Could you print every line from the first one of the records below through the line containing "(** A face record: the", with both included and nothing else?
——
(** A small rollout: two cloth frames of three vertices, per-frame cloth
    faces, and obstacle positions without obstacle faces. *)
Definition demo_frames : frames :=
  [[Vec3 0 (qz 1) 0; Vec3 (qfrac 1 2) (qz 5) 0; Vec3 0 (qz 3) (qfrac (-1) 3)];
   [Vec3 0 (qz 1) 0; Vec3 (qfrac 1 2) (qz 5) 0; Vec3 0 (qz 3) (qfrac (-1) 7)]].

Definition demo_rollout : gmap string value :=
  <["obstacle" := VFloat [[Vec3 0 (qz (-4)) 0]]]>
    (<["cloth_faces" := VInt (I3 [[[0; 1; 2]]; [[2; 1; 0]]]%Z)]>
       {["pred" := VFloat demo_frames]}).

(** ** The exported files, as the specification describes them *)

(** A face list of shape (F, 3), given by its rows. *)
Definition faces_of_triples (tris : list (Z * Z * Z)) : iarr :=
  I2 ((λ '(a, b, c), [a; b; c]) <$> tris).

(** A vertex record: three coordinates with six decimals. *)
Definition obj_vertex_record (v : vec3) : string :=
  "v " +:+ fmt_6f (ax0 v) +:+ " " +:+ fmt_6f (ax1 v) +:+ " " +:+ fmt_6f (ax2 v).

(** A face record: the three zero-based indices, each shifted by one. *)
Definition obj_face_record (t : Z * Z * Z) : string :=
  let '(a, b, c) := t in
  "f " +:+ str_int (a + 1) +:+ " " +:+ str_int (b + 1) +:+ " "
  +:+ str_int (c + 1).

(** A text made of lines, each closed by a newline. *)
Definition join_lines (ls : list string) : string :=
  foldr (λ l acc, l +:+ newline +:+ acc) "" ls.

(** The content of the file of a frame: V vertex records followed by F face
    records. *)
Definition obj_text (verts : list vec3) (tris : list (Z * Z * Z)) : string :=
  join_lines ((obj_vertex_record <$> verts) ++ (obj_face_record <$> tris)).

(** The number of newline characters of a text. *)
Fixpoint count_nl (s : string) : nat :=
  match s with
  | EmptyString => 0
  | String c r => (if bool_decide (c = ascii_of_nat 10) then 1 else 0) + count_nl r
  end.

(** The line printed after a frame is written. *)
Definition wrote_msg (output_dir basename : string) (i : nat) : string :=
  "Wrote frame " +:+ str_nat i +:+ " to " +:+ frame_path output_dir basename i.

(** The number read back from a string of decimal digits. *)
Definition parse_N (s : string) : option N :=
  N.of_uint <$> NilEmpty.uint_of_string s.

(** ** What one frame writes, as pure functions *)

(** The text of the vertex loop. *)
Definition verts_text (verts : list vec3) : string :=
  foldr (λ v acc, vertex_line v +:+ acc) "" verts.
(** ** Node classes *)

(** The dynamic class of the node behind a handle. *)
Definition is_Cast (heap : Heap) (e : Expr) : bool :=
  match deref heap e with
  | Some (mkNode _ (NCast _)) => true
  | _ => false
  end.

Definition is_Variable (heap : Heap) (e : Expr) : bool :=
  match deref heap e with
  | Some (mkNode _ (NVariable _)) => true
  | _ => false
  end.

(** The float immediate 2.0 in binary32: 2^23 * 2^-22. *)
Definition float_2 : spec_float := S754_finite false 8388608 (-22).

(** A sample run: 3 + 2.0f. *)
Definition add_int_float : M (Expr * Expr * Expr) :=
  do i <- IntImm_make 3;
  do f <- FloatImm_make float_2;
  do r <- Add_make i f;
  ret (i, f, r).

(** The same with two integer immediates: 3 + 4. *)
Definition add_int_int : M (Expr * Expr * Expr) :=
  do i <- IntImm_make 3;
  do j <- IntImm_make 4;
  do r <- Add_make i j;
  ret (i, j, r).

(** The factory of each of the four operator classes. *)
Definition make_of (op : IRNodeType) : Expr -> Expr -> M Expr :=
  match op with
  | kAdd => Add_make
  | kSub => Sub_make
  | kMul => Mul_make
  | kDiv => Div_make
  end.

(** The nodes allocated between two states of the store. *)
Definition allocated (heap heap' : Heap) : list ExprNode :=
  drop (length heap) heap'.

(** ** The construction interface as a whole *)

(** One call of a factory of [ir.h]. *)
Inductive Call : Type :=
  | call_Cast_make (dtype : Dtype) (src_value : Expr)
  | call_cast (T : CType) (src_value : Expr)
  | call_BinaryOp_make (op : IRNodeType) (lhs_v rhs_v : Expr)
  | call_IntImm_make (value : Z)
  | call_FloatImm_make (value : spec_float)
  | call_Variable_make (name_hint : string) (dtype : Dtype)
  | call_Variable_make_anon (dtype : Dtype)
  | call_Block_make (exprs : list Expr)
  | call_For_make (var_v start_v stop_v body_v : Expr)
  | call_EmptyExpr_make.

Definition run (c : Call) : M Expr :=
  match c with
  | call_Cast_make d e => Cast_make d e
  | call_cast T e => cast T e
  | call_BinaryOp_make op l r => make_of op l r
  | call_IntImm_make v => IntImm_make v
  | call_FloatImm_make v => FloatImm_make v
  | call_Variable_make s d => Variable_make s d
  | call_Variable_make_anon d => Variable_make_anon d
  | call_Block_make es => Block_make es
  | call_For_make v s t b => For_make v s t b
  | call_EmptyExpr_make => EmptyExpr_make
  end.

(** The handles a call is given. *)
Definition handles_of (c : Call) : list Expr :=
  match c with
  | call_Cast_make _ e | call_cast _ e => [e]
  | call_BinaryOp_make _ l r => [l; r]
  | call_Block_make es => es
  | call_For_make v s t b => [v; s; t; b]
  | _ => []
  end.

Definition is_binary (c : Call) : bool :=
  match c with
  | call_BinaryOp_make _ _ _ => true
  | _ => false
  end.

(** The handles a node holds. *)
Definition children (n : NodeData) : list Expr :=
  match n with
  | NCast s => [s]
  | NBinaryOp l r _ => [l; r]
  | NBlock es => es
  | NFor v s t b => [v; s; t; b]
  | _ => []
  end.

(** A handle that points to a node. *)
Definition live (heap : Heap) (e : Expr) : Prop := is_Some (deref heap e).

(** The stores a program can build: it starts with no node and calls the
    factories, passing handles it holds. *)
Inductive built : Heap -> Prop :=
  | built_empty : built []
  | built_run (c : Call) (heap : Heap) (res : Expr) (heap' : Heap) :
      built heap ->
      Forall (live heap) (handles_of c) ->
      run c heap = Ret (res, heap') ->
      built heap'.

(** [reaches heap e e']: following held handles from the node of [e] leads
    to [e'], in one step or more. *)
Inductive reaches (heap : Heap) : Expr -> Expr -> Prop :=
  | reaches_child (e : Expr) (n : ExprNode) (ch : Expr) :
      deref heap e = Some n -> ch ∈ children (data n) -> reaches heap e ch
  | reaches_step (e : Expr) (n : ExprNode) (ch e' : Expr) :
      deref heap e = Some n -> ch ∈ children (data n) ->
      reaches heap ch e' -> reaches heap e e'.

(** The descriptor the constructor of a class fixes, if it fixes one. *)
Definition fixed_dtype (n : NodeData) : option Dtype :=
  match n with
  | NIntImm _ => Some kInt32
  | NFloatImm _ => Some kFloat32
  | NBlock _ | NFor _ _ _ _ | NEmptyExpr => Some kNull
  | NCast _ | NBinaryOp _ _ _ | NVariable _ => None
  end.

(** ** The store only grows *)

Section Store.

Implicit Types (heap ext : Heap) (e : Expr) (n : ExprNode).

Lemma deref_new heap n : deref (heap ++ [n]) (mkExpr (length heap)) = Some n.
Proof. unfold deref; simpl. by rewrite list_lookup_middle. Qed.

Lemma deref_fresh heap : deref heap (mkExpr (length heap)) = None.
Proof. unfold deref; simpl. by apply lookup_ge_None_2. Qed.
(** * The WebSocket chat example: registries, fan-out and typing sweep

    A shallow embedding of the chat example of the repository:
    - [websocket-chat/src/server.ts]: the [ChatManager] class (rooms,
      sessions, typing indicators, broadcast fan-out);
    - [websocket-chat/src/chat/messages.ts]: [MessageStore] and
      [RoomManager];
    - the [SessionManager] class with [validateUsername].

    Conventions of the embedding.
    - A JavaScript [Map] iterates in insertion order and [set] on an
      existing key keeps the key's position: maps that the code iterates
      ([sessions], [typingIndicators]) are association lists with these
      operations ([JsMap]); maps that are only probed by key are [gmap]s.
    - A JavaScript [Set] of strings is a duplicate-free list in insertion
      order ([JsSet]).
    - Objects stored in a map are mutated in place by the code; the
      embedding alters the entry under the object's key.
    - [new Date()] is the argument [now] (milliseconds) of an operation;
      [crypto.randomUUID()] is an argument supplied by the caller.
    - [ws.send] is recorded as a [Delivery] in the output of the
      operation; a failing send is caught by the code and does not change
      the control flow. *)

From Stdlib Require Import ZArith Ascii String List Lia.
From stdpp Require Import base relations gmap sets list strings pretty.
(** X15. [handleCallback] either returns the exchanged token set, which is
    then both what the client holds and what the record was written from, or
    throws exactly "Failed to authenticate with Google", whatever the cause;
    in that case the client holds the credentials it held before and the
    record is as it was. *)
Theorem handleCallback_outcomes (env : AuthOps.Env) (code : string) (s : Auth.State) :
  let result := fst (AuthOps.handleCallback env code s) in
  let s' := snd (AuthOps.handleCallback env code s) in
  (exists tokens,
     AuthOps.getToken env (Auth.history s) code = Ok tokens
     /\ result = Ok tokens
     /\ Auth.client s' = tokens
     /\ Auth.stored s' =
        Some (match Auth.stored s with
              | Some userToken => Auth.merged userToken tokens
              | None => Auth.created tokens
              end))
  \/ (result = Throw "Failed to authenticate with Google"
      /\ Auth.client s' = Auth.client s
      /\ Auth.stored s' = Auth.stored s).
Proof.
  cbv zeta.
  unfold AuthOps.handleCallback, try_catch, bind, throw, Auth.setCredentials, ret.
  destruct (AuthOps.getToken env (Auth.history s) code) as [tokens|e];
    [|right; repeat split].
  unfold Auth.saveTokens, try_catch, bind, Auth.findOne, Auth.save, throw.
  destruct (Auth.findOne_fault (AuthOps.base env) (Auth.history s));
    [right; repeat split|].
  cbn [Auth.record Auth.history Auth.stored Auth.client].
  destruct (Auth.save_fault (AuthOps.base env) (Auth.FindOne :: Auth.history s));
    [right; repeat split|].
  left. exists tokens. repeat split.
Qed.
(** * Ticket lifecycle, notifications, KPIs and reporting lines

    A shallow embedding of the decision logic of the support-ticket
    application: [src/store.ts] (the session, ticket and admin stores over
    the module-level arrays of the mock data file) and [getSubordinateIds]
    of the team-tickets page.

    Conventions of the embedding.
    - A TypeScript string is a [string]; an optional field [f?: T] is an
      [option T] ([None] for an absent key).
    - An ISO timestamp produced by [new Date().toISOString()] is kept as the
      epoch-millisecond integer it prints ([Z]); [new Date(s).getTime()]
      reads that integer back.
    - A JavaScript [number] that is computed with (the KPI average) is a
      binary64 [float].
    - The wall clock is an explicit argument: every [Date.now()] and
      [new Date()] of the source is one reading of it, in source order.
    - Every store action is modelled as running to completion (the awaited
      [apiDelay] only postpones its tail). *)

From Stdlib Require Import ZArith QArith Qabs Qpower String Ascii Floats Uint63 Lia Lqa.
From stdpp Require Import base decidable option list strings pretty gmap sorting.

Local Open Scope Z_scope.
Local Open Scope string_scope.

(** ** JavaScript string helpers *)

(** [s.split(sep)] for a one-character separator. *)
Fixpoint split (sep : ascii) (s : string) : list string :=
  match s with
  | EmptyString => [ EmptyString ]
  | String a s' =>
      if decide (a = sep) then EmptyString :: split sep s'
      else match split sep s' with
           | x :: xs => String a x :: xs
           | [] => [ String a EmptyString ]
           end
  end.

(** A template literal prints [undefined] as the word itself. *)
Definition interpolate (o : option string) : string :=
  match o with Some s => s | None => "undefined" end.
——
▶ RESPONSE AREA
(** A small rollout: two cloth frames of three vertices, per-frame cloth
    faces, and obstacle positions without obstacle faces. *)
Definition demo_frames : frames :=
  [[Vec3 0 (qz 1) 0; Vec3 (qfrac 1 2) (qz 5) 0; Vec3 0 (qz 3) (qfrac (-1) 3)];
   [Vec3 0 (qz 1) 0; Vec3 (qfrac 1 2) (qz 5) 0; Vec3 0 (qz 3) (qfrac (-1) 7)]].

Definition demo_rollout : gmap string value :=
  <["obstacle" := VFloat [[Vec3 0 (qz (-4)) 0]]]>
    (<["cloth_faces" := VInt (I3 [[[0; 1; 2]]; [[2; 1; 0]]]%Z)]>
       {["pred" := VFloat demo_frames]}).

(** ** The exported files, as the specification describes them *)

(** A face list of shape (F, 3), given by its rows. *)
Definition faces_of_triples (tris : list (Z * Z * Z)) : iarr :=
  I2 ((λ '(a, b, c), [a; b; c]) <$> tris).

(** A vertex record: three coordinates with six decimals. *)
Definition obj_vertex_record (v : vec3) : string :=
  "v " +:+ fmt_6f (ax0 v) +:+ " " +:+ fmt_6f (ax1 v) +:+ " " +:+ fmt_6f (ax2 v).

(** A face record: the three zero-based indices, each shifted by one. *)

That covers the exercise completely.